• [Task goal]: Copy, word for word, each line of the data below from the first through the line containing "offering y fd", and stop there.

• [Task input]:
(** Whether the connection has no event left. *)
Definition resting (fd : Z) (w : world) : bool :=
  forallb (fun e => match world_do (clk:=Toy.toy_clock) (pb:=Wire.proto2) (st:=calm) (rd:=exchanged) 3 sample_pub (At fd e) w with None => true | Some _ => false end)
    [PeerSend; PeerRecv; ListSend; ListRecv; Publish].

Lemma resting_none fd w e : resting fd w = true -> world_do (clk:=Toy.toy_clock) (pb:=Wire.proto2) (st:=calm) (rd:=exchanged) 3 sample_pub (At fd e) w = None.
Proof.
  unfold resting. cbn [forallb]. rewrite !andb_true_iff. intros (H1 & H2 & H3 & H4 & H5 & _).
  destruct e; match goal with |- ?o = None => destruct o; done end.
Qed.

(** The same events in the code as written. *)
Definition written_world : option (res world) :=
  world_run (clk:=Toy.toy_clock) (pb:=Wire.proto2) (st:=calm) (rd:=as_written) 3 sample_pub crowd (world_start 3 sample_locked empty_mem).

Lemma exchange_last fuel sockfd fd y b ids r0 a bufs :
  offering y fd b ids 511 r0 a bufs -> good_fd fd -> solvable fuel r0 (minted_root r) ->
  exists y', exchange fuel sockfd fd y = Ok y' /\ keeps (a :: bufs) (sy_mc y) (sy_mc y') /\ flag_block_filled (sy_c y') = 1 /\
    agreed_serving fd b ids (sy_ms y) y'.
Proof.
  intros (id & t & Hid & [(ps & L & Hsv & Hbk & Hmd) Hls Hco Hrg Hsh]) Hfd Hsol.
  pose proof (rr_msg _ _ _ _ (sv_ring _ _ _ _ _ _ Hsv) _ _ Hid) as Hm. destruct (data_packet _ id t Hm) as (Hpk & Hdat & Hlen).
  pose proof (lookup_lt_Some _ _ _ Hid) as Hkl. pose proof (sv_len _ _ _ _ _ _ Hsv) as [_ Hids]. unfold CIRC_BUF_SIZE in Hids.
  assert (length ids = CIRC_BUF_SIZE) as Hids' by (unfold CIRC_BUF_SIZE; lia). set (h := heap (sy_ms y)) in *.
  assert ((ring_data h <$> take 511 ids) ++ [ring_data h id] = ring_data h <$> ids) as Happ.
  { rewrite <-(take_drop 511 ids) at 2. rewrite fmap_app. f_equal. erewrite drop_S by exact Hid. rewrite drop_ge by lia. done. }
  destruct (ring_data h id) as [d kk] eqn:Hrd.
  rewrite <-(minted_ring_root r (sy_ms y) ids Hmd Hids') in Hsol. fold h in Hsol.
  destruct (solvable_first fuel r0 (ring_root h ids) Hsol) as (k0 & Hk0 & Hyes & Hno).
  eapply exchange_client; [exact Hsv|done|by rewrite Hls| |].
  { rewrite Hls. eapply (client_turn_last fuel k0); [exact Hco|done|exact Hdat| | | |exact Hk0].
    - rewrite Happ, length_fmap. exact Hids'.
    - rewrite Happ, got_root_ring, Hrg. exact Hno.
    - rewrite Happ, got_root_ring, Hrg. exact Hyes. }
  rewrite Happ, got_root_ring, Hrg.
  intros s1 c mc Hs1 (m1 & gc & bb & c0 & t0 & -> & Hsl & Hwf1 & Hn1 & Hold1 & Hb & Hwf2 & Hrep & Hsh0 & Harr & _).
  destruct (replies_last _ _ _ _ Hrep) as (msg & Hu & Hst & Hlr).
  eapply server_answers; [exact Hs1|done|exact Hu|done|]. intros s2 Hs2. rewrite Hst. cbn [Z.eqb Pos.eqb].
  eapply wp_mono; [by eapply FINISH_SENDING_spec|]. intros s3 m3 (Hh & Hnx & ->).
  pose proof (built_slots _ _ _ _ _ _ _ _ Hwf1 Hsl Hb) as Hsl'.
  destruct (books_enough fd 512 L Hbk) as (L' & HL & HbL & Hrest); [rewrite <-(sv_made _ _ _ _ _ _ Hs2); exact (eq_sym Hids')|].
  pose proof (serving_finished _ _ _ _ _ _ _ _ _ Hs2 Hh Hnx HL) as Hs3.
  pose proof (sv_printed _ _ _ _ _ _ Hs3) as Hp3. rewrite HbL, Hh in Hp3.
  split; [by eapply keeps_built|]. split; [done|].
  exists ids, ps, L'. split_and!; [split; [done|by apply heap_extends; [exact (sv_wf _ _ _ _ _ _ Hsv)|..]]| |done|apply Hrest|done|apply Hrest|apply Hrest|].
  2:{ destruct Hmd as [_ Hd]. split; [lia|]. intros j x Hj. cbn [sy_ms]. rewrite Hh. by apply Hd. }
  unfold agreed_on. cbn [sy_s sy_ms sy_c sy_mc]. rewrite Hh. fold h.
  split_and!; [done|exact Hp3|]. exists (r0 + k0)%nat, t0. split_and!.
  - intros j x Hj. split; [exact (rr_msg _ _ _ _ (sv_ring _ _ _ _ _ _ Hs2) _ _ Hj)|].
    change (c_msg_arr (cqe_seen _)) with (c_msg_arr c0). rewrite Harr. destruct (ring_data h x) as [d' k'] eqn:Hx.
    apply (slots_msg mc a bufs (ring_data h <$> ids) j d' k' Hsl').
    + by rewrite list_lookup_fmap, Hj, <-Hx.
    + rewrite length_fmap. lia.
  - apply (load_live (H:=storable_blk)). destruct Hb as (m2 & la & lp & arr & T & _ & _ & Hh2). rewrite Hh2. apply lookup_insert_eq.
  - done.
  - done.
  - cbn [sh cqe_seen with_block set_filled set_block]. by rewrite Hsh0, Hsh.
Qed.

• [Finished exercise]:
(** Whether the connection has no event left. *)
Definition resting (fd : Z) (w : world) : bool :=
  forallb (fun e => match world_do (clk:=Toy.toy_clock) (pb:=Wire.proto2) (st:=calm) (rd:=exchanged) 3 sample_pub (At fd e) w with None => true | Some _ => false end)
    [PeerSend; PeerRecv; ListSend; ListRecv; Publish].

Lemma resting_none fd w e : resting fd w = true -> world_do (clk:=Toy.toy_clock) (pb:=Wire.proto2) (st:=calm) (rd:=exchanged) 3 sample_pub (At fd e) w = None.
Proof.
  unfold resting. cbn [forallb]. rewrite !andb_true_iff. intros (H1 & H2 & H3 & H4 & H5 & _).
  destruct e; match goal with |- ?o = None => destruct o; done end.
Qed.

(** The same events in the code as written. *)
Definition written_world : option (res world) :=
  world_run (clk:=Toy.toy_clock) (pb:=Wire.proto2) (st:=calm) (rd:=as_written) 3 sample_pub crowd (world_start 3 sample_locked empty_mem).

Lemma exchange_last fuel sockfd fd y b ids r0 a bufs :
  offering y fd b ids 511 r0 a bufs -> good_fd fd -> solvable fuel r0 (minted_root r) ->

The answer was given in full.